Bahaa Hariri a déclaré que l'alternative était le consensus. "Rafic Hariri a toujours cru au consensus. Il m'a dit un jour que le consensus signifie que personne n'est gagnant et personne n'est perdant. Nous devons nous asseoir, discuter et parvenir à un consensus. C'est grâce au consensus et au leadership que nous pourrons aller de l'avant", a-t-il déclaré.

Interrogé sur le fait de savoir si Washington soutiendrait finalement le Liban, Bahaa Hariri a souligné son soutien de longue date aux liens transatlantiques, rappelant son rôle dans la fondation du Centre Hariri au Conseil atlantique.

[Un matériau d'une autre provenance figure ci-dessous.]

(** * json-beautify: the line aligner, the key sorter, the markdown
      formatter and the comparison driver

    A shallow embedding of the algorithmic functions of the [JsonWorkspace]
    component (which are also found, in older copies, in [App.tsx] and
    [components/JsonDiff.tsx]), followed by the properties claimed for
    them.

    Conventions.  A JavaScript string is a [string]: a sequence of code
    units, here the ones below 256.  An array of strings is a [list string];
    reading it out of range gives [None], which stands for [undefined].
    Cursors and line numbers are [nat]. *)

From Stdlib Require Import Ascii ZArith NArith DecimalString OrdersEx.
From Stdlib Require String.
From stdpp Require Import base list strings sorting.

(* ================================================================== *)
(** * Part I: the program                                              *)
(* ================================================================== *)

(** ** computeLineDiff *)

(** [DiffLine['type']]. *)
Inductive DiffType : Set :=
  | unchanged
  | added
  | removed
  | modified_old
  | modified_new.

Global Instance DiffType_eq_dec : EqDecision DiffType.
Proof. solve_decision. Defined.

(** [interface DiffLine].  [content] is whatever [leftLines[leftIdx]] or
    [rightLines[rightIdx]] evaluated to, hence an [option]. *)
Record DiffLine : Set := mkDiffLine {
  type : DiffType;
  content : option string;
  lineNumber : nat
}.

Global Instance DiffLine_eq_dec : EqDecision DiffLine.
Proof. solve_decision. Defined.

(** The three mutable locals of [computeLineDiff]. *)
Record DiffState : Set := mkDiffState {
  result : list DiffLine;
  leftIdx : nat;
  rightIdx : nat
}.

(** [result.push(u)]. *)
Definition push (u : DiffLine) (st : DiffState) : DiffState :=
  mkDiffState (result st ++ [u]) (leftIdx st) (rightIdx st).

(** [leftIdx++] and [rightIdx++]. *)
Definition incLeft (st : DiffState) : DiffState :=
  mkDiffState (result st) (S (leftIdx st)) (rightIdx st).

Definition incRight (st : DiffState) : DiffState :=
  mkDiffState (result st) (leftIdx st) (S (rightIdx st)).
(** ** Delegation chains

    The keys that can sign in a state are the keys of
    [provided_signatures] and the available keys: [signed_by] returns
    [true] on a key exactly when it is one of them, and on an address when
    one of them derives it. *)
Definition signers (available_keys : gset public_key_type) (s : sign_state)
    : gset public_key_type :=
  dom (provided_signatures s) ∪ available_keys.

Definition key_in (keys : gset public_key_type) (k : public_key_type) : bool :=
  bool_decide (k ∈ keys).

Definition address_in (pts_address : public_key_type -> bool -> Z -> address)
    (address_of_key : public_key_type -> address)
    (keys : gset public_key_type) (a : address) : bool :=
  existsb (fun k => bool_decide (a ∈ derived_addresses pts_address address_of_key k))
          (in_order keys).

(** The weight the signing keys give an authority through its key and
    address entries, without any delegate. *)
Definition signed_weight (pts_address : public_key_type -> bool -> Z -> address)
    (address_of_key : public_key_type -> address)
    (keys : gset public_key_type) (au : authority) : Z :=
  weight_where (key_in keys) (key_auths au)
  + weight_where (address_in pts_address address_of_key keys) (address_auths au).

(** The owner authority of a delegate gives no other way: it is absent, or
    it lists no delegate and the signing keys do not reach its threshold. *)
Definition gives_no_way (pts_address : public_key_type -> bool -> Z -> address)
    (address_of_key : public_key_type -> address)
    (keys : gset public_key_type) (o : option authority) : Prop :=
  forall ao, o = Some ao ->
    authority_fits ao /\ account_auths ao = []
    /\ signed_weight pts_address address_of_key keys ao < weight_threshold ao.

(** [delegation_chain keys approved hops au]: from the authority [au] it
    takes [hops] delegations to reach an authority that the signing keys
    satisfy.  The signing keys reach the threshold of the authority at the
    end.  They do not reach the threshold of an authority before the end,
    which lists one delegate account whose weight makes up for what is
    missing; the delegate is not approved, and when owner authorities may
    stand in, its owner authority gives no other way.  The weights of
    every authority are in the range of their type and do not overflow the
    32 bit total. *)
Inductive delegation_chain
    (pts_address : public_key_type -> bool -> Z -> address)
    (address_of_key : public_key_type -> address)
    (get_active get_owner : account_id_type -> option authority)
    (allow_non_immediate_owner : bool)
    (keys : gset public_key_type) (approved : gset account_id_type)
    : nat -> authority -> Prop :=
  | chain_end (au : authority) :
      authority_fits au ->
      0 < weight_threshold au
        <= signed_weight pts_address address_of_key keys au ->
      delegation_chain pts_address address_of_key get_active get_owner
        allow_non_immediate_owner keys approved 0 au
  | chain_hop (hops : nat) (au : authority) (a : account_id_type) (w : Z)
        (au' : authority) :
      authority_fits au ->
      signed_weight pts_address address_of_key keys au < weight_threshold au
        <= signed_weight pts_address address_of_key keys au + w ->
      account_auths au = [(a, w)] ->
      a ∉ approved ->
      get_active a = Some au' ->
      (allow_non_immediate_owner = true ->
       gives_no_way pts_address address_of_key keys (get_owner a)) ->
      delegation_chain pts_address address_of_key get_active get_owner
        allow_non_immediate_owner keys approved hops au' ->
      delegation_chain pts_address address_of_key get_active get_owner
        allow_non_immediate_owner keys approved (S hops) au.

(** The authorities a check may consult along a chain of [hops]
    delegations from [au]: the authorities of the chain and, when owner
    authorities may stand in, the owner authorities of the delegates. *)
Fixpoint consulted (get_active get_owner : account_id_type -> option authority)
    (allow_non_immediate_owner : bool) (hops : nat) (au : authority)
    : list authority :=
  au ::
  match hops, account_auths au with
  | S hops', [(a, _)] =>
      (if allow_non_immediate_owner
       then match get_owner a with Some ao => [ao] | None => [] end
       else [])
      ++ match get_active a with
         | Some au' =>
             consulted get_active get_owner allow_non_immediate_owner hops' au'
         | None => []
         end
  | _, _ => []
  end.

(** The check of [au] meets no address that no signing key derives: the
    signed key entries reach the threshold before an address is looked at,
    or a signing key derives every address listed. *)
Definition addresses_derived (pts_address : public_key_type -> bool -> Z -> address)
    (address_of_key : public_key_type -> address)
    (keys : gset public_key_type) (au : authority) : Prop :=
  weight_threshold au <= weight_where (key_in keys) (key_auths au)
  \/ Forall (fun e => address_in pts_address address_of_key keys e.1 = true)
            (address_auths au).

(** The accounts 21, 22 and 23 of the examples form a chain: 21 delegates
    to 22, 22 to 23, and the key 1 satisfies 23. *)
Definition delegate_to (a : account_id_type) : authority :=
  {| weight_threshold := 1; key_auths := [];
     address_auths := []; account_auths := [(a, 1)] |}.

Definition ex_chain_active (id : account_id_type) : option authority :=
  if decide (id = 21%N) then Some (delegate_to 22%N)
  else if decide (id = 22%N) then Some (delegate_to 23%N)
  else if decide (id = 23%N) then Some (au_key 1%N)
  else None.

Definition ex_chain_owner (id : account_id_type) : option authority := None.

Definition ex_chain_check (max_recursion : Z) (au : authority) (s : sign_state)
    : result bool :=
  check_authority ex_pts_address ex_address_of_key ex_chain_active ex_chain_owner
    true max_recursion ∅ (Some au) 0 s.

Definition requires_owner (id : account_id_type) : ex_operation :=
  {| active := ∅; owner := {[id]}; other := [] |}.

(** [verify_authority] on the delegation chain of the examples, with the
    owner authorities of the first examples and no custom authorities. *)
Definition ex_chain_verify_authority (ops : list ex_operation)
    (sigs : gset public_key_type) (owner_approvals : gset account_id_type)
    : outcome unit :=
  verify_authority ex_pts_address ex_address_of_key ex_temp_account
    ex_committee_account ex_operation unit tt ex_get_required
    ex_chain_active ex_get_owner (fun id op rejected => ([], rejected)) false false 2
    ops sigs false ∅ owner_approvals.

(** An authority that lists one address of weight 1 and nothing else,
    against the threshold [threshold]. *)
Definition au_address (threshold : Z) (a : address) : authority :=
  {| weight_threshold := threshold; key_auths := [];
     address_auths := [(a, 1)]; account_auths := [] |}.

(** [check_authority] of a [sign_state] of the examples. *)
Definition ex_check_authority (max_recursion : Z) (available_keys : gset public_key_type)
    (au : option authority) (depth : Z) (s : sign_state) : result bool :=
  check_authority ex_pts_address ex_address_of_key ex_get_active ex_get_owner
    false max_recursion available_keys au depth s.

(** A second chain, with owner authorities that cannot be met, an
    authority the signing keys meet in part and an end that one of two
    keys meets.  Account 31 needs two of the key 9, the address 10 and the
    account 32; 32 delegates to 33; 33 needs one of the keys 1 and 2.  The
    owner authority of every account is the key 9.  The key 1 derives the
    address 10, and no key derives the address 5 that [au_stray] lists. *)
Definition au_mixed : authority :=
  {| weight_threshold := 2; key_auths := [(9%N, 1)];
     address_auths := [(10%N, 1)]; account_auths := [(32%N, 1)] |}.
Definition au_either : authority :=
  {| weight_threshold := 1; key_auths := [(1%N, 1); (2%N, 1)];
     address_auths := []; account_auths := [] |}.
Definition au_stray : authority :=
  {| weight_threshold := 1; key_auths := [];
     address_auths := [(5%N, 1)]; account_auths := [(31%N, 1)] |}.

Definition ex_deep_active (id : account_id_type) : option authority :=
  if decide (id = 31%N) then Some au_mixed
  else if decide (id = 32%N) then Some (delegate_to 33%N)
  else if decide (id = 33%N) then Some au_either
  else None.
Definition ex_deep_owner (id : account_id_type) : option authority :=
  Some (au_key 9%N).

Definition ex_deep_check (max_recursion : Z) (au : authority) (depth : Z)
    (s : sign_state) : result bool :=
  check_authority ex_pts_address ex_address_of_key ex_deep_active ex_deep_owner
    true max_recursion ∅ (Some au) depth s.

(** The account 30 has an active authority that lists the address 5 alone,
    which no key of the examples derives. *)
Definition ex_stray_active (id : account_id_type) : option authority :=
  if decide (id = 30%N) then Some (au_address 1 5%N) else None.

(** ** Data for the examples of validation and of cached keys

    An operation of the examples is valid when it requires some account;
    a chain id is a number, and a signature recovers to itself plus the
    chain id. *)
Definition ex_operation_validate (op : ex_operation) : option unit :=
  if decide (active op ∪ owner op = ∅) then Some tt else None.

Definition ex_chain_signee (chain_id : N)
    (t : signed_transaction ex_operation public_key_type) (sig : public_key_type)
    : public_key_type := (sig + chain_id)%N.

Definition ex_precomputable (ops : list ex_operation) (sigs : list public_key_type)
    : precomputable_transaction ex_operation public_key_type :=
  {| trx := {| operations := ops; signatures := sigs |};
     _validated := false;
     _signees := ∅ |}.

"Je suis un fervent défenseur de la relation transatlantique. Les États-Unis doivent s'engager pleinement", a-t-il déclaré.

"Nous apprécions pleinement le soutien qu'ils ont apporté, non seulement aujourd'hui, mais tout au long des années, en particulier à l'armée libanaise. Et je crois fermement, sincèrement, que oui, il faut faire pression, mais qu'en fin de compte, ils veulent des solutions. Et nous sommes d'accord avec eux pour dire qu'il doit y avoir une solution pour aller de l'avant. Et je crois sincèrement que s'ils s'engagent, ils nous aideront.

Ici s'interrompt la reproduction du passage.